Ho ritenuto fondamentale valorizzare in particolare tre opere non esposte nella collezione permanente: Stella-acidi di Gilberto Zorio, realizzata nel 1982 per una personale che si tenne all’allora Loggetta Lombardesca; Ricordo del piccolo Eden di Giosetta Fioroni, un dipinto del 1988 che, nella mia rilettura, interpreterà Matelda; e infine Isola di Elisa Montessori, una composizione di cinque gouache del 1998, con cui l’artista, come una Circe, ci attrae nella sua isola ideale. Le sale dedicate al contemporaneo si intrecciano con quelle “filologiche”: in base a quale pensiero? Il pubblico è condotto attraverso le sezioni che ripercorrono la popolarità di Dante grazie a temi guida individuati nella Commedia e rappresentati da uno o più artisti. Così, per le anime all’Inferno, ci sarà Sacral di Tresoldi, che tra l’altro permetterà di vivere un’esperienza unica entrando nell’installazione. Per il tema del viaggio non potevo che scegliere Richard Long, tra i principali esponenti della Land Art. Mentre la sezione sulle figure femminili manifesta tutta la forza delle donne con artiste al centro di battaglie culturali e che hanno saputo affermare con coraggio il proprio pensiero. Ogni loro lavoro rimanda a una donna citata da Dante, simboleggiando anche uno sguardo sull’arte contemporanea al femminile che spesso ricopre un ruolo marginale. E poi Francesca da Rimini è rappresentata dalla poetessa Antonia Pozzi, il sogno è invece evocato da Robert Rauschenberg e da Adelaide Cioni.

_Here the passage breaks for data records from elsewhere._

Lemma in_permutations2 {A : Type} (pool : list A) (a b : A) :
  In (a, b) (Itertools.permutations2 pool)
  <-> exists i j : nat, i <> j /\ pool !! i = Some a /\ pool !! j = Some b.
Proof.
  unfold Itertools.permutations2. rewrite in_flat_map. split.
  - intros (i & _ & Hi). apply in_flat_map in Hi as (j & _ & Hj).
    destruct (Nat.eqb_spec i j) as [| Hne]; [destruct Hj |].
    destruct (pool !! i) as [x |] eqn:Ei; [| destruct Hj].
    destruct (pool !! j) as [y |] eqn:Ej; [| destruct Hj].
    destruct Hj as [Hj | []]. inversion Hj; subst.
    exists i, j. auto.
  - intros (i & j & Hne & Hi & Hj). exists i. split.
    + apply in_seq. apply lookup_lt_Some in Hi. lia.
    + apply in_flat_map. exists j. split.
      * apply in_seq. apply lookup_lt_Some in Hj. lia.
      * destruct (Nat.eqb_spec i j) as [| _]; [contradiction |].
        rewrite Hi, Hj. left. reflexivity.
Qed.

(** *** A pair and its reverse occur equally often *)

Lemma sum_list_with_ext {A : Type} (f g : A -> nat) (l : list A) :
  (forall x, f x = g x) -> sum_list_with f l = sum_list_with g l.
Proof. intros E. induction l as [| x l IH]; simpl; [reflexivity |]. rewrite E, IH. reflexivity. Qed.




Lemma occurrences_app p l1 l2 :
  occurrences p (l1 ++ l2) = (occurrences p l1 + occurrences p l2)%nat.
Proof. unfold occurrences. rewrite List.filter_app, length_app. reflexivity. Qed.

Lemma occurrences_flat_map {A : Type} p (f : A -> list (nat * nat)) (l : list A) :
  occurrences p (flat_map f l) = sum_list_with (fun x => occurrences p (f x)) l.
Proof.
  induction l as [| x l IH]; simpl; [reflexivity |].
  rewrite occurrences_app, IH. reflexivity.
Qed.


Lemma foldl_extend_similar (v : Z) (pairs : list (nat * nat)) (rows : list (list Z)) :
  foldl (extend_similar v) pairs rows
  = pairs ++ flat_map (fun person =>
               Itertools.permutations2 (Numpy.where_eq v person)) rows.
Proof.
  revert pairs. induction rows as [| r rows IH]; intros pairs; simpl.
  - rewrite app_nil_r. reflexivity.
  - rewrite IH. unfold extend_similar. rewrite <- app_assoc. reflexivity.
Qed.

Lemma similar_of_flat n t :
  similar_of n t
  = flat_map (fun person => Itertools.permutations2 (Numpy.where_eq 1 person))
      (Numpy.mask_rows (both_of n t) (multiprefs_of (liked_of n t)))
    ++ flat_map (fun person => Itertools.permutations2 (Numpy.where_eq (-1) person))
      (Numpy.mask_rows (both_of n t) (multiprefs_of (disliked_of n t))).
Proof.
  unfold similar_of. rewrite !foldl_extend_similar. reflexivity.
Qed.

(** ** The cells of the notebook *)

Section Cells.

Context {G : Type} `{RandomSource G}.

Lemma pair_cell_run (fuel num_pods : nat) (nl : loc) (t : Float.float64)
    (h : list ndarray) n (g : G) (out : list string) :
  pair_cell fuel num_pods (names_thresholded h nl t)
    {| heap := heap_thresholded h n t; rng := g; stdout := out |}
  = dissimilar_part fuel num_pods
      {| earlier := names_thresholded h nl t;
         both := (length h + 4)%nat;
         contains_similar := (length h + 5)%nat;
         potential_similar_pairs := similar_of n t;
         unique_similar_pairs := list_to_set (similar_of n t);
         potential_dissimilar_pairs := [] |}
      {| heap := heap_paired h n t; rng := g; stdout := out |}.
Proof.
  unfold pair_cell. erewrite bind_return by apply similar_part_run.
  reflexivity.
Qed.

(** Whatever becomes of the sampling loop, the store after the
    pair-construction cell is the one its first part left. *)
Lemma pair_cell_heap (fuel num_pods : nat) (nl : loc) (t : Float.float64)
    (h : list ndarray) n (g : G) (out : list string) :
  heap (snd (pair_cell fuel num_pods (names_thresholded h nl t)
               {| heap := heap_thresholded h n t; rng := g; stdout := out |}))
  = heap_paired h n t.
Proof. rewrite pair_cell_run. apply reads_only_dissimilar_part. Qed.

Lemma cell_liked_of n t p i :
  cell (liked_of n t) p i = Some 1 ->
  exists x, cell n p i = Some x /\ Float.gt x t = true.
Proof.
  rewrite liked_of_cells, cell_fmap.
  destruct (cell n p i) as [x |]; [| discriminate]. simpl.
  destruct (Float.gt x t) eqn:E; [| discriminate]. eauto.
Qed.

Lemma cell_disliked_of n t p i :
  cell (disliked_of n t) p i = Some 1 ->
  exists x, cell n p i = Some x /\ Float.lt x (Float.neg t) = true.
Proof.
  rewrite disliked_of_cells, cell_fmap.
  destruct (cell n p i) as [x |]; [| discriminate]. simpl.
  destruct (Float.lt x (Float.neg t)) eqn:E; [| discriminate]. eauto.
Qed.

Lemma cell_both_of n t p i x :
  cell (both_of n t) p i = Some x -> x = -1 \/ x = 0 \/ x = 1.
Proof.
  rewrite both_of_cells, cell_fmap.
  destruct (cell n p i) as [y |]; [| discriminate]. simpl.
  intros [= <-]. apply polarity_range.
Qed.

Lemma cell_negated n t p i x :
  cell (Numpy.assign_where_pos (disliked_of n t) (-1)) p i = Some x ->
  x = 0 \/ x = -1.
Proof.
  rewrite negated_cells, cell_fmap.
  destruct (cell n p i) as [y |]; [| discriminate]. simpl.
  intros [= <-]. destruct (Float.lt y (Float.neg t)); simpl; lia.
Qed.

(** C8. For a threshold above zero, no cell is 1 in both [liked] and
    [disliked] after the thresholding cell, and every cell of [both], as
    the pair-construction cell builds it, is -1, 0 or 1. *)
Theorem liked_disliked_exclusive (nl : loc) (t : Float.float64) (w : world G) n :
  heap w !! nl = Some (FloatMatrix n) ->
  Float.lt Float.zero t = true ->
  exists ns w1 L D,
    threshold_cell nl t w = (Return ns, w1)
    /\ heap w1 !! liked ns = Some (IntMatrix L)
    /\ heap w1 !! disliked ns = Some (IntMatrix D)
    /\ (forall p i, ~ (cell L p i = Some 1 /\ cell D p i = Some 1))
    /\ exists ps w2 B,
         similar_part ns w1 = (Return ps, w2)
         /\ heap w2 !! both ps = Some (IntMatrix B)
         /\ forall p i x, cell B p i = Some x -> x = -1 \/ x = 0 \/ x = 1.
Proof.
  intros Hn Ht. destruct w as [h g out]. cbn [heap] in Hn.
  eexists _, _, (liked_of n t), (disliked_of n t).
  split; [apply threshold_cell_run; exact Hn |]. cbn [heap rng stdout].
  unfold names_thresholded at 1 2. cbn [liked disliked].
  unfold heap_thresholded.
  split; [rewrite lookup_app_length; reflexivity |].
  split; [rewrite lookup_app_plus; reflexivity |].
  split.
  - intros p i [HL HD].
    apply cell_liked_of in HL as (x & Hx & Hgt).
    apply cell_disliked_of in HD as (y & Hy & Hlt).
    assert (x = y) by congruence. subst y.
    exact (above_below_exclusive x t Ht Hgt Hlt).
  - eexists _, _, (both_of n t).
    split; [apply similar_part_run |]. cbn [heap both].
    split; [unfold heap_paired; rewrite lookup_app_plus; reflexivity |].
    intros p i x. apply cell_both_of.
Qed.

Chiude il percorso il tema della luce, un riferimento alla purificazione e alla salvezza ricercata da Dante, con Stella-acidi di Zorio, dopo la quale si esce “a riveder le stelle”. dal 25 settembre al 9 gennaio 2022

DANTE. GLI OCCHI E LA MENTE. UN’EPOPEA POP

a cura di Giuseppe Antonelli e Giorgia Salerno Catalogo Silvana Editoriale MAR Via di Roma 13 – Ravenna mar.ra.it

a sinistra: Teodoro Wolf Ferrari, Affiche Olivetti M1, 1912, manifesto su carta, cm 32,6 x 21,8 x 1 (part.)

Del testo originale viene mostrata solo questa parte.